» **SUPPLIED DATA**:
####################

Lemma local_write_self s w op e i d :
  self_id (SyncState.local_write s w op e i d).1 = self_id s.
Proof.
  rewrite local_write_cases. destruct (check_lengths e i d); [|done]. cbv zeta.
  destruct (SyncState.persist _ _).2; [done|]. simpl. by rewrite persist_self.
Qed.

Lemma receive_self s f w : self_id (SyncState.receive s f w).1 = self_id s.
Proof.
  rewrite receive_cases. cbv zeta.
  destruct (match auth s with Some _ => _ | None => _ end); [done|].
  destruct (negb _); [done|]. destruct (SyncState.persist _ f).2; simpl.
  - by destruct (bool_decide _).
  - by rewrite persist_self.
Qed.

Lemma collect_state_models s H e i :
  state_models s H → state_models (SyncState.collect_tombstone s e i).1 H.
Proof.
  intros [Hl (D & HD & HDw) Hc Ha]. split; simpl; try done.
  exists D. split; [by apply collect_models|done].
Qed.

Lemma note_cursors_models s H p c :
  state_models s H → state_models (SyncState.note_peer_cursors s p c) H.
Proof. intros [Hl HD Hc Ha]. by split. Qed.

Lemma replay_cases s f :
  SyncState.replay s f =
    let r := ReplLog.record (log s) f in
    let c := Hlc.observe (clock s) (hlc (f_stamp f)) (physical (hlc (f_stamp f))) in
    let a := if bool_decide (r.2 = Appended)
             then (Applier.merge (applier s) (WriteFrame.into_stamped f)).1 else applier s in
    mkState (self_id s) c r.1 a (events s) (persister s) (auth s) (peer_cursors s).
Proof. unfold SyncState.replay. cbv zeta. simpl. by destruct (bool_decide _). Qed.

Lemma replay_models s H f :
  state_models s H → hlc_room (clock s) → hlc_room (hlc (f_stamp f)) →
  hlc_ok (hlc (f_stamp f)) → f_seq f = Z.of_nat (S (length (H (origin_of f)))) →
  state_models (SyncState.replay s f) (history_push H f).
Proof.
  intros Hm Hr Hrf Hf Hs.
  destruct (observe_lt (clock s) (hlc (f_stamp f)) (physical (hlc (f_stamp f)))) as [? ?];
    try done; [apply Hm|].
  destruct (record_next (log s) H f (sm_log _ _ Hm) Hs) as [Ha _].
  rewrite replay_cases. cbv zeta. case_bool_decide; [|done].
  apply deliver_models; auto with rust. apply observe_ok; [apply Hm|done|apply Hf].
Qed.

(** What a reader sees is the winner of the delivered writes. *)
Lemma visible_state_models s H e i :
  state_models s H →
  ∃ D, (∀ w, w ∈ D ↔ delivered H w) ∧ SyncState.visible s e i = shown (winner D (e, i)).
Proof.
  intros [_ (D & HD & HDw) _ _]. exists D. split; [done|]. by apply visible_models.
Qed.

(** A write stamped above the clock beats every delivered write. *)
Lemma fresh_write_wins D H s w :
  (∀ v, v ∈ D ↔ delivered H v) → state_models s H → clock s <ₒ hlc (sw_stamp w) →
  winner (D ++ [w]) (write_key w) = Some w.
Proof.
  intros HD Hm Hlt. rewrite winner_snoc, decide_True by done. unfold newer.
  destruct (winner D (write_key w)) as [v|] eqn:Ev; [|done].
  apply winner_Some in Ev as (Hv & _). apply HD in Hv as (o & f & Hf & <-).
  apply (sm_above _ _ Hm) in Hf. rewrite bool_decide_eq_false_2; [done|].
  apply ord_lt_not_le, stamp_lt_iff. left. simpl. eauto with rust.
Qed.
End models.

Section reclaim.
Context {P A : Type} {FP : FramePersister P} {FA : FrameAuth A} {HI : HashIter}.
Implicit Types s : SyncState P A.

(** The cursor a peer reported for an origin, 0 when it never did. *)
Definition reported s (member origin : PeerId) : Z :=
  default 0%Z (peer_cursors s !! member ≫= λ c, c !! origin).

Lemma foldl_min_le {B} (g : Z → B → Z) l z :
  (∀ z b, (g z b ≤ z)%Z) → (foldl g z l ≤ z)%Z.
Proof.
  intros Hg. revert z. induction l as [|b l IH]; intros z; simpl; [lia|].
  etrans; [apply IH|apply Hg].
Qed.

Lemma low_water_mark_le s members origin m :
  m ∈ members → m ≠ self_id s →
  (SyncState.low_water_mark s members origin ≤ reported s m origin)%Z.
Proof.
  unfold SyncState.low_water_mark. generalize (ReplLog.cursor_for (log s) origin).
  induction members as [|x members IH]; intros z Hin Hne; [by apply elem_of_nil in Hin|].
  simpl. apply elem_of_cons in Hin as [<-|Hin]; [|by apply IH].
  rewrite bool_decide_eq_false_2 by done. etrans; [apply foldl_min_le|].
  - intros y b. case_bool_decide; lia.
  - unfold reported. lia.
Qed.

####################

» **TASK GOAL**:
Provide the number of lines in the listing where the string "ReplLog" is found, and nothing besides.

» **WRITTEN ANSWER**:
2